# What you should do
Restate word for word the entries below, starting with the line with "unlinked. repeat split." and continuing through the line with "unfold cleanup at 1.". Include both of those lines and no others.

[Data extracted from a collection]

(** * cosmotype: model registry, portable query evaluator and Mongo lowering

    A shallow embedding of
    - [src/unnamed/part_000]           (the model registry: [Field], [Model]),
    - [src/packages/core/src/query.ts] (the portable evaluator and [Type]),
    - [src/packages/mongo/src/builder.ts] (the Mongo filter and expression
      lowering),
    followed by the properties of the specification that concern them.

    JavaScript values are a first-order tree.  Numbers are the integers
    together with NaN; fractional doubles and the infinities are not
    represented.  Strings are sequences of 8-bit code units.  Exceptions are
    an explicit [result]. *)

From Stdlib Require Import ZArith List String Ascii Bool Lia Arith.
From Stdlib Require Import DecimalString Decimal DecimalNat DecimalPos DecimalZ.
Import ListNotations.

Set Implicit Arguments.
Set Warnings "-register-all,-automation".
Local Open Scope string_scope.
Local Open Scope Z_scope.
Local Open Scope list_scope.

(* ================================================================== *)
(** * JavaScript values *)
(* ================================================================== *)

Module JS.

(** A JavaScript number: an integer, or NaN. *)
Inductive number : Type :=
| Int (z : Z)
| NaN.

(** Values.  [VObj kt es] is an ordinary object with its own enumerable
    string-keyed properties [es] in enumeration order, and [kt] the value of
    its property keyed by the symbol [Symbol.for('minato.type')], if any.
    [VFunc] is an opaque function. *)
Unset Elimination Schemes.
Inductive value : Type :=
| VUndefined
| VNull
| VBool (b : bool)
| VNum (n : number)
| VStr (s : string)
| VDate (t : Z)
| VRegExp (source flags : string)
| VObjectId (hex : string)
| VFunc (id : nat)
| VArr (xs : list value)
| VObj (kt : option value) (es : list (string * value)).
Set Elimination Schemes.
Lemma ut_result tm row doSync slots success evs r :
  UpdateTrace tm row doSync slots success evs r ->
  r = success && forallb ev_ok evs.
Proof.
  induction 1 as [ success | i rest success evs r Hrow _ IH
                   | i rest sm success b evs r Hrow _ IH]; simpl.
  - now rewrite andb_true_r.
  - exact IH.
  - rewrite IH. now rewrite andb_assoc.
Qed.

Lemma ut_slots tm row doSync slots success evs r :
  UpdateTrace tm row doSync slots success evs r ->
  map ev_slot evs = map Some (filter (occupied row) slots).
Proof.
  induction 1 as [ | i rest success evs r Hrow _ IH
                   | i rest sm success b evs r Hrow _ IH].
  - reflexivity.
  - cbn [filter]. unfold occupied at 1. now rewrite Hrow.
  - cbn [filter]. unfold occupied at 1. rewrite Hrow.
    cbn [map ev_slot]. now rewrite IH.
Qed.

(** ** Journals without window or counter entries *)

Lemma in_begin_journal_sm p doStart doSync calls r tm i x y b :
  In (SmBegin tm i x y b) (begin_journal p doStart doSync calls r) <->
  In (SmBegin tm i x y b) calls.
Proof.
  unfold begin_journal. rewrite !in_app_iff.
  destruct doStart, doSync, r; simpl; intuition discriminate.
Qed.

Lemma window_open_app p open l1 l2 :
  window_open p open (l1 ++ l2) = window_open p (window_open p open l1) l2.
Proof.
  revert open.
  induction l1 as [|e l1 IH]; intros open; simpl; auto.
  destruct e; auto.
  destruct p0 as [q], p as [p']. destruct (Nat.eqb p' q); auto.
Qed.

Lemma window_open_quiet p open l :
  (forall e, In e l -> is_ldok e = false) -> window_open p open l = open.
Proof.
  induction l as [|e l IH]; intros H; simpl; auto.
  assert (He : is_ldok e = false) by (apply H; now left).
  destruct e; try discriminate; apply IH; intros e' He'; apply H; now right.
Qed.

Lemma window_open_set p open value :
  window_open p open [SetPwmLdok p value] = negb value.
Proof.
  destruct p as [n]. simpl. now rewrite Nat.eqb_refl.
Qed.

Lemma counters_running_app p run l1 l2 :
  counters_running p run (l1 ++ l2) =
  counters_running p (counters_running p run l1) l2.
Proof.
  revert run.
  induction l1 as [|e l1 IH]; intros run; simpl; auto.
  destruct e; auto;
    destruct p0 as [q], p as [p']; destruct (Nat.eqb p' q); auto.
Qed.

Lemma counters_running_quiet p run l :
  (forall e, In e l -> e <> Stop p /\ e <> Start p) ->
  counters_running p run l = run.
Proof.
  induction l as [|e l IH]; intros H; simpl; auto.
  assert (IH' : counters_running p run l = run)
    by (apply IH; intros e' He'; apply H; now right).
  destruct (H e (or_introl eq_refl)) as [H1 H2].
  destruct e; auto; destruct p0 as [q], p as [p'];
    destruct (Nat.eqb p' q) eqn:E; auto;
    apply Nat.eqb_eq in E; subst; congruence.
Qed.

(** ** Two runs on Timer unit 2 with slots [A, B, C, null] *)

Example begin_all_succeed :
  begin true true (state_of sm_good sm_good sm_good) =
  (true,
   add_events (state_of sm_good sm_good sm_good)
     [Stop (RegisterBlock 2);
      SetPwmLdok (RegisterBlock 2) false;
      SmBegin 2 0 false false true;
      SmBegin 2 1 false false true;
      SmBegin 2 2 false false true;
      SetPwmLdok (RegisterBlock 2) true;
      Start (RegisterBlock 2)]).
Proof. reflexivity. Qed.

Example begin_B_fails :
  begin true true (state_of sm_good sm_bad sm_good) =
  (false,
   add_events (state_of sm_good sm_bad sm_good)
     [Stop (RegisterBlock 2);
      SetPwmLdok (RegisterBlock 2) false;
      SmBegin 2 0 false false true;
      SmBegin 2 1 false false false;
      SetPwmLdok (RegisterBlock 2) true]).
Proof. reflexivity. Qed.

Example updateSetting_B_fails :
  updateSetting true (state_of sm_good sm_bad sm_good) =
  (false,
   add_events (state_of sm_good sm_bad sm_good)
     [SmUpdateSetting 2 0 true true;
      SmUpdateSetting 2 1 true false;
      SmUpdateSetting 2 2 true true]).
Proof. reflexivity. Qed.

Example enable_false_then_flag :
  m_isenabled (this (snd (enable false (state_of sm_good sm_good sm_good))))
    = false /\
  emitted (enable false) (state_of sm_good sm_good sm_good) =
    [SmEnable 2 0 false; SmEnable 2 1 false; SmEnable 2 2 false].
Proof. split; reflexivity. Qed.

(** ** Timer::begin: the fan-out *)

(** C1, as the specification states it, fails: on Timer unit 2 with slots
    [A, B, C, null] where A fails, A's begin is journalled with result
    false and the call returns false, but B and C, both present, are never
    called. *)
Lemma begin_fan_out_counterexample :
  In (SmBegin 2 0 false false false)
     (emitted (begin true true) (state_of sm_bad sm_good sm_good)) /\
  result (begin true true) (state_of sm_bad sm_good sm_good) = false /\
  ~ begin_reaches_every_present true true (state_of sm_bad sm_good sm_good).
Proof.
  split; [vm_compute; auto | split; [reflexivity |]].
  intros H.
  destruct (H 1 sm_good) as [a [b [r Hin]]].
  - unfold NofSubmodules. lia.
  - reflexivity.
  - vm_compute in Hin.
    repeat (destruct Hin as [Hin | Hin]; [discriminate |]).
    exact Hin.
Qed.

(** C1 (amended): when a submodule's begin returns failure during
    Timer::begin, the aggregate result is false, the failed call is the
    last submodule call of this begin (no later slot is called), and every
    present submodule in an earlier slot has received its begin call, with
    arguments (false, false), and succeeded. *)
Theorem begin_stops_at_first_failure (doStart doSync : bool) (s : State)
  (i : nat) (x y : bool) :
  In (SmBegin (m_tmidx (this s)) i x y false)
     (emitted (begin doStart doSync) s) ->
  result (begin doStart doSync) s = false /\
  (forall j x' y' b,
     In (SmBegin (m_tmidx (this s)) j x' y' b)
        (emitted (begin doStart doSync) s) -> j <= i) /\
  (forall j, j < i -> slot (SmList s) (m_tmidx (this s)) j <> None ->
     In (SmBegin (m_tmidx (this s)) j false false true)
        (emitted (begin doStart doSync) s)).
Proof.
  destruct (begin_emitted doStart doSync s) as [calls [-> HT]].
  intros Hin. apply in_begin_journal_sm in Hin.
  destruct (bt_fail_fast _ _ _ _ _ _ _ _ _ HT Hin) as [Hr [Hle Hbefore]].
  split; [exact Hr | split].
  - intros j x' y' b Hj. apply in_begin_journal_sm in Hj. eauto.
  - intros j Hj Hp. apply in_begin_journal_sm. apply Hbefore; [lia | exact Hp].
Qed.

Lemma begin_stops_at_first_failure_witness :
  result (begin true true) (state_of sm_good sm_bad sm_good) = false /\
  (forall j x' y' b,
     In (SmBegin 2 j x' y' b)
        (emitted (begin true true) (state_of sm_good sm_bad sm_good)) ->
     j <= 1) /\
  (forall j, j < 1 ->
     slot (SmList (state_of sm_good sm_bad sm_good)) 2 j <> None ->
     In (SmBegin 2 j false false true)
        (emitted (begin true true) (state_of sm_good sm_bad sm_good))).
Proof.
  apply (begin_stops_at_first_failure true true
           (state_of sm_good sm_bad sm_good) 1 false false).
  vm_compute. auto.
Defined.

(** C7: every submodule begin that Timer::begin journals is addressed to a
    present slot of this Timer and carries the arguments (false, false).  An
    absent slot is skipped: it is never called, it does not end the loop (a
    present slot is called unless a call to an earlier slot has failed, so
    the calls go to an initial run of the present slots, in slot order),
    and it is no error (the result is the conjunction of the values the
    invoked submodules returned). *)
Theorem begin_submodule_arguments (doStart doSync : bool) (s : State) :
  (forall tm i x y b,
     In (SmBegin tm i x y b) (emitted (begin doStart doSync) s) ->
     tm = m_tmidx (this s) /\ x = false /\ y = false /\
     i < NofSubmodules /\ slot (SmList s) (m_tmidx (this s)) i <> None) /\
  (forall i x y b,
     slot (SmList s) (m_tmidx (this s)) i = None ->
     ~ In (SmBegin (m_tmidx (this s)) i x y b)
          (emitted (begin doStart doSync) s)) /\
  (forall i,
     i < NofSubmodules ->
     slot (SmList s) (m_tmidx (this s)) i <> None ->
     (forall j b,
        j < i ->
        In (SmBegin (m_tmidx (this s)) j false false b)
           (emitted (begin doStart doSync) s) ->
        b = true) ->
     exists b,
       In (SmBegin (m_tmidx (this s)) i false false b)
          (emitted (begin doStart doSync) s)) /\
  (exists k,
     map ev_slot (filter is_sm_begin (emitted (begin doStart doSync) s)) =
     map Some (firstn k (present_slots s))) /\
  result (begin doStart doSync) s =
    forallb ev_ok (emitted (begin doStart doSync) s).
Proof.
  destruct (begin_emitted doStart doSync s) as [calls [-> HT]].
  assert (Hent : forall tm i x y b,
     In (SmBegin tm i x y b)
        (begin_journal (m_ptr (this s)) doStart doSync calls
           (result (begin doStart doSync) s)) ->
     tm = m_tmidx (this s) /\ x = false /\ y = false /\
     i < NofSubmodules /\ slot (SmList s) (m_tmidx (this s)) i <> None).
  { intros tm i x y b Hin. apply in_begin_journal_sm in Hin.
    destruct (bt_entries _ _ _ _ _ _ HT _ Hin) as [j [b' [E [Hj Hp]]]].
    inversion E; subst. apply in_seq in Hj.
    repeat split; auto. lia. }
  assert (Hcalls : forall e, In e calls -> is_sm_begin e = true).
  { intros e He.
    destruct (bt_entries _ _ _ _ _ _ HT _ He) as [i [b [-> _]]].
    reflexivity. }
  split; [exact Hent | split; [| split; [| split]]].
  - intros i x y b Hnone Hin.
    apply Hent in Hin. destruct Hin as (_ & _ & _ & _ & Hp). auto.
  - intros i Hi Hp Hok.
    destruct (bt_reach _ _ _ _ _ _ i HT) as [b Hb];
      [unfold NofSubmodules in *; lia | exact Hp | |].
    + intros j b Hj Hin. apply (Hok j b Hj). now apply in_begin_journal_sm.
    + exists b. now apply in_begin_journal_sm.
  - rewrite (filter_sm_begin_journal _ _ _ _ _ Hcalls).
    destruct (bt_shape _ _ _ _ _ HT)
      as [[_ ->] | [_ [pre [i [post [E ->]]]]]].
    + exists (length (present_slots s)).
      rewrite firstn_all. apply map_ev_slot_begin.
    + exists (length (pre ++ [i]) + 0).
      unfold present_slots. rewrite E.
      replace (pre ++ i :: post) with ((pre ++ [i]) ++ post)
        by (now rewrite <- app_assoc).
      rewrite firstn_app_2. cbn [firstn]. rewrite app_nil_r.
      rewrite map_app, map_ev_slot_begin, map_app. reflexivity.
  - rewrite (bt_result _ _ _ _ _ _ HT) at 1.
    unfold begin_journal. rewrite !forallb_app.
    destruct doStart, doSync, (result (begin _ _) s); simpl;
      now rewrite ?andb_true_r.
Qed.

(** Slots [null, A, null, B] with B failing: the empty slots 0 and 2 are
    passed over, A and B are both called, and the call fails. *)
Example begin_passes_over_gaps :
  begin true false (state_gaps sm_good sm_bad) =
  (false,
   add_events (state_gaps sm_good sm_bad)
     [Stop (RegisterBlock 2);
      SmBegin 2 1 false false true;
      SmBegin 2 3 false false false]).
Proof. reflexivity. Qed.
(** ** cleanupFile *)

(** X6. cleanupFile never raises, whether the path is absent, removable
    or not removable; it sends nothing, leaves every other path as it is,
    does nothing at all when the path is absent, leaves the path absent
    when the removal works and the file system unchanged when it fails. *)
Theorem cleanupFile_contained (p : jsstring) (w : World) :
  exists w',
    cleanupFile p w = (Ok tt, w')
    /\ responses w' = responses w
    /\ (forall q, q <> p -> files w' !! q = files w !! q)
    /\ (files w !! p = None -> w' = w)
    /\ (p ∉ undeletable w -> files w' !! p = None)
    /\ (p ∈ undeletable w -> files w' = files w).
Proof.
  exists (cleanup p w). split; [apply cleanupFile_eq|].
  split; [apply responses_cleanup|].
  unfold cleanup. destruct (files w !! p) as [data|] eqn:Hp.
  - destruct (bool_decide (p ∈ undeletable w)) eqn:Hu.
    + apply bool_decide_eq_true_1 in Hu. repeat split; try easy.
    + apply bool_decide_eq_false_1 in Hu. unfold unlinked. repeat split.
      * intros q Hq. cbn [files emit set_files]. now apply lookup_delete_ne.
      * discriminate.
      * intros _. apply lookup_delete_eq.
      * easy.
  - repeat split; easy.
Qed.

(** X7. cleanupFile is idempotent where the removal works: in the world
    a first call leaves, a second call on the same path changes nothing
    and logs nothing. *)
Theorem cleanupFile_twice (p : jsstring) (w : World) :
  p ∉ undeletable w ->
  exists w',
    cleanupFile p w = (Ok tt, w') /\ cleanupFile p w' = (Ok tt, w').
Proof.
  intros Hu. exists (cleanup p w). split; [apply cleanupFile_eq|].
  rewrite cleanupFile_eq. f_equal.
  unfold cleanup at 1.
  replace (files (cleanup p w) !! p) with (@None (list Byte.byte)); [reflexivity|].
  unfold cleanup. destruct (files w !! p) eqn:Hp; [|now rewrite Hp].
  rewrite bool_decide_eq_false_2 by exact Hu.
  symmetry. apply lookup_delete_eq.
Qed.
(** * ttk::ContinuousScatterPlot — a shallow embedding and its properties

    Source: [core/base/continuousScatterPlot/ContinuousScatterPlot.h].

    The per-cell body of [ContinuousScatterPlot::execute] is embedded as pure
    functions over an arithmetic interface [Scalar] that stands for the C++
    types [double] and [float].  Two instances are given: IEEE binary64 /
    binary32 (Rocq's primitive floats and [SpecFloat]), on which the code can
    be run, and the real numbers, on which the statements about exact
    arithmetic are proved.

    The build modelled is the default one: [TTK_ENABLE_KAMIKAZE] undefined
    (the precondition checks are compiled in); the OpenMP loop is modelled by
    its sequential order, which hands the thread's own [triangles] vector
    ([firstprivate]) from one iteration to the next. *)

From Stdlib Require Import ZArith List Bool Reals Lra Floats.
From Stdlib Require Import Lia.
Import ListNotations.

Set Implicit Arguments.

(** ** Fixed-size arrays and their indices *)

(** [k] of the loops [for(int k = 0; k < 3; ++k)]. *)
Inductive idx3 : Type := X0 | X1 | X2.

(** Local vertex number of a tetrahedron, the values stored in [int index[4]]. *)
Inductive idx4 : Type := K0 | K1 | K2 | K3.
(** A library that counts, in [frame_seq], the frames it has decoded or
    encoded through the calls that carry the bytes.  The field is a [c_int]
    (line 17): it holds a value of that range, and one more than the largest
    is the smallest. *)
Definition counts_frames {G} (gw : Gateway G) : Prop :=
  (forall n,
      in_c_int (CFFIO.frame_seq (contents n)) ->
      CFFIO.frame_seq (contents (snd (gw_decodeOneFrame gw n))) =
      to_c_int (CFFIO.frame_seq (contents n) +
                match fst (gw_decodeOneFrame gw n) with PyBytes _ => 1 | _ => 0 end))
  /\ (forall bs n,
      in_c_int (CFFIO.frame_seq (contents n)) ->
      CFFIO.frame_seq (contents (snd (gw_encodeOneFrame gw bs n))) =
      to_c_int (CFFIO.frame_seq (contents n) +
                (if fst (gw_encodeOneFrame gw bs n) =? 0 then 1 else 0))).

(** ** Sequences of calls

    One call of a frame method, as a caller may make it, and the native calls
    that it stands for in the log. *)
Inductive Op :=
| Decode        (image_format : option string)
| DecodeToShm   (offset : Z)
| Encode        (rgb_image : py_value)
| EncodeFromShm (offset : Z).

Definition is_shm_op (o : Op) : bool :=
  match o with
  | DecodeToShm _ | EncodeFromShm _ => true
  | _ => false
  end.

Definition op_calls (o : Op) : list Call :=
  match o with
  | Decode _ => [Call_decodeOneFrame]
  | DecodeToShm offset => [Call_decodeOneFrameToShm (to_c_int offset)]
  | Encode (PyBytes bs) => [Call_encodeOneFrame bs]
  | Encode (PyNdarray a) => [Call_encodeOneFrame (tobytes a)]
  | Encode _ => []
  | EncodeFromShm offset => [Call_encodeOneFrameFromShm (to_c_int offset)]
  end.

(** Two sessions that differ in the local counter at most. *)
Definition same_but_counter (s s' : FFIO) : Prop :=
  target_url s' = target_url s
  /\ mode s' = mode s
  /\ shm_enabled s' = shm_enabled s
  /\ width s' = width s
  /\ height s' = height s
  /\ codec_params s' = codec_params s.

Definition count_plain (ops : list Op) : nat :=
  List.length (filter (fun o => negb (is_shm_op o)) ops).

Section Ops.

Context {G : Type} (gw : Gateway G).
Variable imencode_jpg : ndarray -> result (list byte).

Definition run_op (o : Op) (st : State G) : State G :=
  match o with
  | Decode fmt => state_after (decode_one_frame gw imencode_jpg fmt) st
  | DecodeToShm offset => state_after (decode_one_frame_to_shm gw offset) st
  | Encode rgb_image => state_after (encode_one_frame gw rgb_image) st
  | EncodeFromShm offset => state_after (encode_one_frame_from_shm gw offset) st
  end.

# Result of the exercise
    + apply bool_decide_eq_false_1 in Hu. unfold unlinked. repeat split.
      * intros q Hq. cbn [files emit set_files]. now apply lookup_delete_ne.
      * discriminate.
      * intros _. apply lookup_delete_eq.
      * easy.
  - repeat split; easy.
Qed.

(** X7. cleanupFile is idempotent where the removal works: in the world
    a first call leaves, a second call on the same path changes nothing
    and logs nothing. *)
Theorem cleanupFile_twice (p : jsstring) (w : World) :
  p ∉ undeletable w ->
  exists w',
    cleanupFile p w = (Ok tt, w') /\ cleanupFile p w' = (Ok tt, w').
Proof.
  intros Hu. exists (cleanup p w). split; [apply cleanupFile_eq|].
  rewrite cleanupFile_eq. f_equal.
  unfold cleanup at 1.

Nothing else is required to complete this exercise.